If you’re reading this, what will your verse be?

Do you ever start or end conversations with an apology, worried that the people around you are annoyed, concerned that you’re taking up their time? Sometimes I hesitate to start things, I don’t say what I want to say, or I try not to think about the goals I know I want, because I feel like they don’t matter.

I know there are things I am good at. I’d like to think I’m above average at art, I can relate any conversation statement to a movie quote, and I can speak well publicly. But some days, all that consumes my head is what I can’t do. I’m not very good at learning new languages, I’m not the most athletically inclined, and no matter how hard I try, I can’t cure the people closest to me who struggle with mental illness.

Growing up, I had trouble NOT crying. Everything made me cry. Movies, bee stings, cute old people in coffee shops, a nice painting, and I’m pretty sure the last Harry Potter movie all of which will happen unconditionally. But when the people I loved cried because of their frustration over a diagnosed mental disorder, over the long talks with therapists, and the constant agony of feeling powerless in their own body, I felt selfish. I dried my tears and told myself that, to be there for them, I have to be strong and fearless and humble.

But I didn’t feel strong. I felt weak and helpless and scared. All of the sudden, I didn’t feel like myself anymore and the list of things I couldn’t do grew a hundred miles long. But I needed to be the “normal one”, because my loved ones had bigger problems than my own guilt. 

This toxic way of thinking made me mentally erase those bad traits, and I hyper focused on the things I was good at, even if I didn’t enjoy them. I became obsessed with perfecting them, putting the pressure on myself to succeed and if I saw the slightest falter, I changed course, trying to find something else that would make me worthy of all the opportunities that had been given to me. And in turn, this relativity made me mask my own anxiety and panic, as I made the harmful decision to self-diagnose them as uncontrolled dramatics.

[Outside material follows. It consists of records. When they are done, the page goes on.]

(* ===== verification/EvmCallOps.v ===== *)
(** * The instructions that call and create

    A call hands over at most the gas that is paid for it, and at least 40 gas stay with the
    instruction: the counter stays within its bound when the callee destroys itself. *)

From S2P Require Import Prelude.
From S2P Require Import AccessList.
From S2P Require Import StateDB.
From S2P Require Import Precompile.
From S2P Require Import StateRevert.
From S2P Require Import EvmMachine.
From S2P Require Import EvmCode.
From S2P Require Import Evm.
From S2P Require Import EvmInstructions.
From S2P Require Import EvmGas.
From S2P Require Import EvmTable.
From S2P Require Import EvmDb.
From S2P Require Import EvmTheory.
From S2P Require Import EvmRun.
From S2P Require Import EvmOps.
From S2P Require Import EvmMemory.
From S2P Require Import EvmCopies.
From S2P Require Import EvmStorage.

Local Open Scope Z_scope.

#[local] Arguments Bytes20 : simpl never.

Lemma callGas_range eip150 available base cost r : word cost -> callGas eip150 available base cost = Ok r -> 0 <= r < 2 ^ 64.
Proof.
  intros [Hc _]. unfold callGas. pose proof (wrap_u64_range (available - base)) as Ha. fold (u64_sub available base) in Ha.
  set (a := u64_sub available base) in *. assert (0 <= a / 64 <= a).
  { split; [apply Z.div_pos; lia|apply Z.div_le_upper_bound; lia]. }
  destruct (_ && _); [intros [= <-]; lia|]. destruct (negb _); [done|]. intros [= <-]. apply wrap_u64_range.
Qed.

(** With EIP-150, the gas of a call and its base do not come near 2^64. *)
Lemma callGas_total available base cost r : word cost -> 0 <= available < 2 ^ 55 -> 0 <= base < 2 ^ 57 ->
  callGas true available base cost = Ok r -> base + r <= 2 ^ 64 - 2 ^ 56.
Proof.
  intros [Hc _] Hav Hb. unfold callGas, u64_sub, wrap_u64. rewrite andb_true_l.
  assert (Hcost : IsUint64 cost = true -> cost mod 2 ^ 64 = cost).
  { unfold IsUint64. intros Hu. apply Z.mod_small. lia. }
  destruct (Z.le_gt_cases base available) as [Hle|Hgt].
  - rewrite (Z.mod_small (available - base)) by lia. set (a := available - base).
    assert (0 <= a / 64 <= a) by (split; [apply Z.div_pos; lia|apply Z.div_le_upper_bound; lia]).
    destruct (IsUint64 cost); simpl; [rewrite Hcost by done|intros [= <-]; lia].
    destruct (Z.ltb_spec (a - a / 64) cost); intros [= <-]; lia.
  - assert ((available - base) mod 2 ^ 64 = available - base + 2 ^ 64) as ->.
    { symmetry. apply (Z.mod_unique_pos _ _ (-1)); lia. }
    set (a := available - base + 2 ^ 64). assert (2 ^ 58 - 2 ^ 52 <= a / 64) by (apply Z.div_le_lower_bound; lia).
    destruct (IsUint64 cost); simpl; [rewrite Hcost by done|intros [= <-]; lia].
    destruct (Z.ltb_spec (a - a / 64) cost); intros [= <-]; lia.
Qed.

(** The account and the value of a call. *)
Definition callee (st : Stack) : Address := Bytes20 (default 0 (st !! 1%nat)).
Definition call_value (st : Stack) : Z := default 0 (st !! 2%nat).
Definition no_value (st : Stack) : Z := 0.

Section calls.
Context {W P : Type} `{StateKeeper W, Keccak, EthAddresses, PrecompiledContracts W P}.
Context (mt : Metering) (rules : Rules).
Implicit Types e : EVM W P.
Implicit Types m : Machine W P.

Abbreviation gas_left m := (c_Gas (m_contract m)).
Abbreviation db m := (evm_StateDB (m_evm m)).

(** ** Gas *)

(** The cost of a call: a base, which pays for the stipend, and the gas that is handed over. *)
Definition call_cost (value : Stack -> Z) (listed : bool) (m : Machine W P) (c : Z) (e : EVM W P) : Prop :=
  exists base, c = base + callGasTemp e /\ 0 <= callGasTemp e /\
    (if value (m_stack m) =? 0 then 0 else 9000) <= base /\ calm (db m) (evm_StateDB e) /\
    (listed = false -> IsEIP150 rules = true -> c <= 2 ^ 64 - 2 ^ 56) /\
    (listed = true -> warm (evm_StateDB e) (callee (m_stack m))).

Definition gas_call (pop : Z) (value : Stack -> Z) (listed : bool) (dyn : Z -> M (Machine W P) Z) : Prop :=
  forall n B m size, machine_ok mt n B m -> pop <= Z.of_nat (length (m_stack m)) -> 0 <= size -> (32 | size) ->
    wpe (dyn size) (gas_post (call_cost value listed m) m size) m.

(** No gas is that much. *)
Lemma gas_small n B m : machine_ok mt n B m -> 0 <= gas_left m < 2 ^ 55.
Proof.
  intros Hm. destruct (mk_contract _ _ _ _ Hm) as [[Hg _] _ _]. destruct (mk_pre _ _ _ _ Hm) as [_ _ _ [_ Hn Hb] Hf].
  unfold refund_rate, SelfdestructRefundGas in *. lia.
Qed.

Lemma wpe_with_callGas n B e pc mem st c value e1 mem' base size : machine_ok mt n B (mkMachine e pc mem st c) ->
  (1 <= length st)%nat -> (if value st =? 0 then 0 else 9000) <= base -> base < 2 ^ 57 ->
  calm (evm_StateDB e) (evm_StateDB e1) -> depth e1 = depth e -> in_readOnly e1 = in_readOnly e -> fee_paid size mem mem' ->
  wpe (with_callGas rules base)
    (gas_post (call_cost value false (mkMachine e pc mem st c)) (mkMachine e pc mem st c) size) (mkMachine e1 pc mem' st c).
Proof.
  intros Hm Hst Hv Hb Ca Hd Hr Hfee. destruct st as [|x st]; [simpl in Hst; lia|].
  pose proof (mk_stack _ _ _ _ Hm) as Hw. cbn [m_stack] in Hw. apply list.Forall_cons in Hw as [Hx _].
  pose proof (gas_small _ _ _ Hm) as Hgs. cbn [m_contract] in Hgs.
  pose proof (co_gas _ (mk_contract _ _ _ _ Hm)) as Hgo. cbn [m_contract] in Hgo.
  assert (Hb0 : 0 <= base) by (destruct (value _ =? 0); lia).
  unfold with_callGas. do 2 (apply wpe_bind; cbn). apply wpe_bind.
  destruct (callGas (IsEIP150 rules) (c_Gas c) base x) as [t|z|] eqn:Et; cycle 1.
  { apply gas_error; [done|split; [apply Ca|done|done]|apply Hfee]. }
  { exfalso. revert Et. unfold callGas. by repeat case_match. }
  pose proof (callGas_range _ _ _ _ _ Hx Et) as Ht. apply wpe_checked.
  2:{ apply gas_error; [done|split; [apply Ca|done|done]|apply Hfee]. }
  intros Ho. destruct (SafeAdd_ok base t Ho) as [-> Hlt]; [lia|lia|]. split.
  - split; simpl; try done; [apply Hfee|by destruct c|split; [apply Ca|done|done]|unfold gas_ok in *; lia].
  - split; [lia|]. split; [done|]. split; [done|]. exists base. split_and!; try done; [simpl; lia|].
    intros _ H150. rewrite H150 in Et. by apply (callGas_total (c_Gas c) base x).
Qed.

Local Ltac call_start :=
  intros n B [e pc mem st c] size Hm Hst Hz Hd; cbn [m_stack] in Hst;
  pose proof (mk_mem _ _ _ _ Hm) as Hmem; cbn [m_mem] in Hmem;
  pose proof (co_gas _ (mk_contract _ _ _ _ Hm)) as Hgas; cbn [m_contract] in Hgas;
  pose proof (pre_ok _ _ _ _ _ (mk_pre _ _ _ _ Hm)) as Hok; cbn [m_evm] in Hok.

Lemma gas_delegate pop : 1 <= pop -> gas_call pop no_value false (gasDelegateCall rules).
Proof.
  intros Hp. call_start. unfold gasDelegateCall. apply wpe_bind, wpe_memoryGasCost; [done|done|done| |intros x; by apply gas_error].
  intros fee mem' Hfee Hpaid. apply (wpe_with_callGas n B); try done; simpl; lia.
Qed.

Lemma gas_static pop : 1 <= pop -> gas_call pop no_value false (gasStaticCall rules).
Proof. apply gas_delegate. Qed.

Lemma gas_callcode pop : 3 <= pop -> gas_call pop call_value false (gasCallCode rules).
Proof.
  intros Hp. call_start. unfold gasCallCode. apply wpe_bind, wpe_memoryGasCost; [done|done|done| |intros x; by apply gas_error].
  intros fee mem' Hfee Hpaid. destruct (lookup_lt_is_Some_2 st 2%nat) as [v Hv]; [lia|].
  apply wpe_bind. eapply wpe_Back; [exact Hv|]. unfold CallValueTransferGas. apply wpe_bind, wpe_checked.
  2:{ apply gas_error; [done|reflexivity|apply Hpaid]. }
  intros Ho. destruct (SafeAdd_ok _ _ Ho) as [E _]; [destruct (v =? 0); lia|lia|]. rewrite E.
  apply (wpe_with_callGas n B); try done; try lia; unfold call_value; rewrite ?Hv; simpl; destruct (v =? 0); lia.
Qed.

Lemma gas_call_old pop : 3 <= pop -> gas_call pop call_value false (gasCall rules).
Proof.
  intros Hp. call_start. unfold gasCall. destruct (lookup_lt_is_Some_2 st 2%nat) as [v Hv]; [lia|].
  destruct (lookup_lt_is_Some_2 st 1%nat) as [x Hx]; [lia|].
  apply wpe_bind. eapply wpe_Back; [exact Hv|]. apply wpe_bind. eapply wpe_Back; [exact Hx|]. apply wpe_bind.
  eapply (wpe_mono _ (fun r m1 => exists g s, r = inl g /\ (g = 0 \/ g = CallNewAccountGas) /\
    m1 = mkMachine (with_db s e) pc mem st c /\ calm (evm_StateDB e) s)).
  2:{ assert (Hsame : exists g s, inl (B:=err) 0 = inl g /\ (g = 0 \/ g = CallNewAccountGas) /\
        mkMachine e pc mem st c = mkMachine (with_db s e) pc mem st c /\ calm (evm_StateDB e) s).
      { exists 0, (evm_StateDB e). split_and!; [done|by left|by destruct e|reflexivity]. }
      destruct (IsEIP158 rules).
      - destruct (negb _); [|exact Hsame]. apply wpe_bind, wpe_read; [apply Empty_reader|done|]. intros b s _ _ C _.
        exists (if b then CallNewAccountGas else 0), s. destruct b; auto.
      - apply wpe_bind, wpe_read; [apply Exist_reader|done|]. intros b s _ _ C _.
        exists (if b then 0 else CallNewAccountGas), s. destruct b; auto. }
  intros r m1 (g & s & -> & Hg & -> & C). unfold CallNewAccountGas in Hg.
  apply wpe_bind, wpe_memoryGasCost; [done|done|done| |intros z; apply gas_error; [done|split; [apply C|done|done]|done]].
  intros fee mem' Hfee Hpaid. unfold CallValueTransferGas. apply wpe_bind, wpe_checked.
  2:{ apply gas_error; [done|split; [apply C|done|done]|apply Hpaid]. }
  intros Ho. destruct (SafeAdd_ok _ _ Ho) as [E _]; [destruct (negb _); lia|lia|]. rewrite E.
  apply (wpe_with_callGas n B); try done; try lia; unfold call_value; rewrite ?Hv; simpl; destruct (v =? 0); simpl; lia.
Qed.

(** The EIP-2929 variant of a calculator. *)
Lemma gas_call_2929 pop value dyn : 2 <= pop -> IsEIP150 rules = true -> gas_call pop value false dyn ->
  gas_call pop value true (makeCallVariantGasCallEIP2929 dyn).
Proof.
  intros Hp H150 Hdyn. call_start. pose proof (gas_small _ _ _ Hm) as Hgs. cbn [m_contract] in Hgs.
  destruct (lookup_lt_is_Some_2 st 1%nat) as [x Hx]; [lia|].
  assert (Hcal : callee st = Bytes20 x) by (unfold callee; by rewrite Hx).
  unfold makeCallVariantGasCallEIP2929. apply wpe_bind. eapply wpe_Back; [exact Hx|]. apply wpe_bind. cbn.
  destruct (ContainsAddress (access (evm_StateDB e)) (Bytes20 x)) eqn:Ew.
  { eapply wpe_mono; [|by apply (Hdyn n B)]. intros [cost|z] m1 [Hf Hc]; [|done]. split; [done|].
    destruct Hc as (Hc0 & Hg & Hpaid & base & Ec & Ht & Hb & Ca & Hmax & _). split_and!; [done|done|done|].
    exists base. split_and!; try done. intros _. simpl. rewrite Hcal. apply (wi_warm _ _ (ca_within _ _ Ca)). exact Ew. }
  apply wpe_bind, wpe_list_address; [done|]. intros s Cs Ks Wm _ _. apply wpe_bind.
  change (ColdAccountAccessCostEIP2929 - WarmStorageReadCostEIP2929) with 2500. unfold wpe at 1, use_gas, UseGas. simpl.
  destruct (Z.ltb_spec (c_Gas c) 2500); simpl.
  { apply gas_error; [done|split; [apply Cs|done|done]|done]. }
  assert (Hm1 : machine_ok mt n B (mkMachine (with_db s e) pc mem st (set_gas (c_Gas c - 2500) c))).
  { apply (machine_paid mt n B (mkMachine (with_db s e) pc mem st c)); [|simpl; lia].
    eapply machine_update; [exact Hm|done|done|apply Hm|apply Hm|done]. }
  apply wpe_bind. eapply wpe_mono; [|by apply (Hdyn n B)]. intros [cost|z] m1 [Hf Hc].
  - destruct Hf as [Est Epc Eso Eco Hev Hg]. destruct m1 as [e1 pc1 mem1 st1 c1]. simpl in *. subst st1 pc1.
    destruct Hc as (Hc0 & Hg1 & Hpaid & base & Ec & Ht & Hb & Ca & Hmax & _). simpl in *. specialize (Hmax eq_refl H150).
    unfold gas_ok in Hgas.
    assert (E1 : u64_add (c_Gas c1) 2500 = c_Gas c) by (rewrite Hg1; unfold u64_add; rewrite wrap_u64_id; lia).
    assert (E2 : u64_add cost 2500 = cost + 2500) by (apply wrap_u64_id; lia).
    unfold wpe. simpl. rewrite E1, E2.
    assert (Ecc : set_gas (c_Gas c) c1 = c) by (rewrite Eco; by destruct c). rewrite Ecc.
    assert (C : calm (evm_StateDB e) (evm_StateDB e1)) by (by etransitivity). destruct Hev as [_ D R].
    split; [split; simpl; try done; [by destruct c|split; [apply C|done|done]|lia]|].
    split; [lia|]. split; [done|]. split; [done|]. exists (base + 2500). split_and!; try done; [simpl; lia|simpl; destruct (value st =? 0); lia|].
    intros _. simpl. rewrite Hcal. apply (wi_warm _ _ (ca_within _ _ Ca)). exact Wm.
  - destruct Hf as [Est Epc Eso Eco [We De Re] Hg]. destruct m1 as [e1 pc1 mem1 st1 c1]. simpl in *. subst st1 pc1.
    split; [|done]. split; simpl; try done; [|lia].
    split; [etransitivity; [apply Cs|done]|done|done].
Qed.
(** ** The instructions *)

(** The machine that a call is made from: [m] is the one before the instruction was paid, and the
    call is given [h] gas, with [rest] left to the caller. *)
Record calling (n : nat) (B : Z) (e : EVM W P) (pc : Z) (mem : Memory) (st : Stack) (c : Contract)
    (e2 : EVM W P) (h rest : Z) : Prop := {
  cl_machine : machine_ok mt n B (mkMachine e pc mem st c);
  cl_calm : calm (evm_StateDB e) (evm_StateDB e2);
  cl_depth : depth e2 = depth e;
  cl_readOnly : in_readOnly e2 = in_readOnly e;
  cl_gas : 0 <= h /\ 0 <= rest /\ rest + h + 40 <= c_Gas c
}.

(** The bound that the callee is given. *)
Definition callee_bound (e2 : EVM W P) (h : Z) : Z := refund (evm_StateDB e2) + refund_rate * h.

Lemma calling_pre n B e pc mem st c e2 h rest : calling n B e pc mem st c e2 h rest ->
  call_pre mt n (callee_bound e2 h) h e2.
Proof.
  intros [Hm Ca Hd Hr Hg]. pose proof (gas_small _ _ _ Hm) as Hgs. destruct (mk_pre _ _ _ _ Hm) as [K D G Bo F].
  cbn [m_contract m_evm] in *. pose proof (bound_calm mt _ _ _ _ Ca Bo) as [Hrok Hn Hb].
  unfold callee_bound, refund_rate, SelfdestructRefundGas in *. split.
  - eapply within_ok; [apply Ca|done].
  - by rewrite Hd.
  - unfold gas_ok. lia.
  - split; [done|done|]. unfold refund_rate. lia.
  - unfold SelfdestructRefundGas. lia.
Qed.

But what I’ve learned in college is that I’m worthy, no matter what. Everyone is. 

No one is a burden, an object, or an obstacle. Once I started looking at myself differently, I could experience life differently. I stopped making lists and just did what I wanted, what I needed, and what I expected of myself. I’m a person, and I don’t need to rationalize why I’m here or what I should be doing. My friends, family, and experiences taught me this: oh, and really good movies.

But it’s easier said than done. I still find myself, every single day, thinking about what others want for me and what I can do as an individual to be as minimally invasive as possible. The day I see my actions as contributions, my silly talents as valuable skills, and my role in the lives of those around me as truly a pillar of strength; this is what I work for and why I’m here.

From The Dead Poet’s Society, and Walter Whitman:

““Answer.

That you are here—that life exists and identity,

That the powerful play goes on, and you may contribute a verse.” What will your verse be?”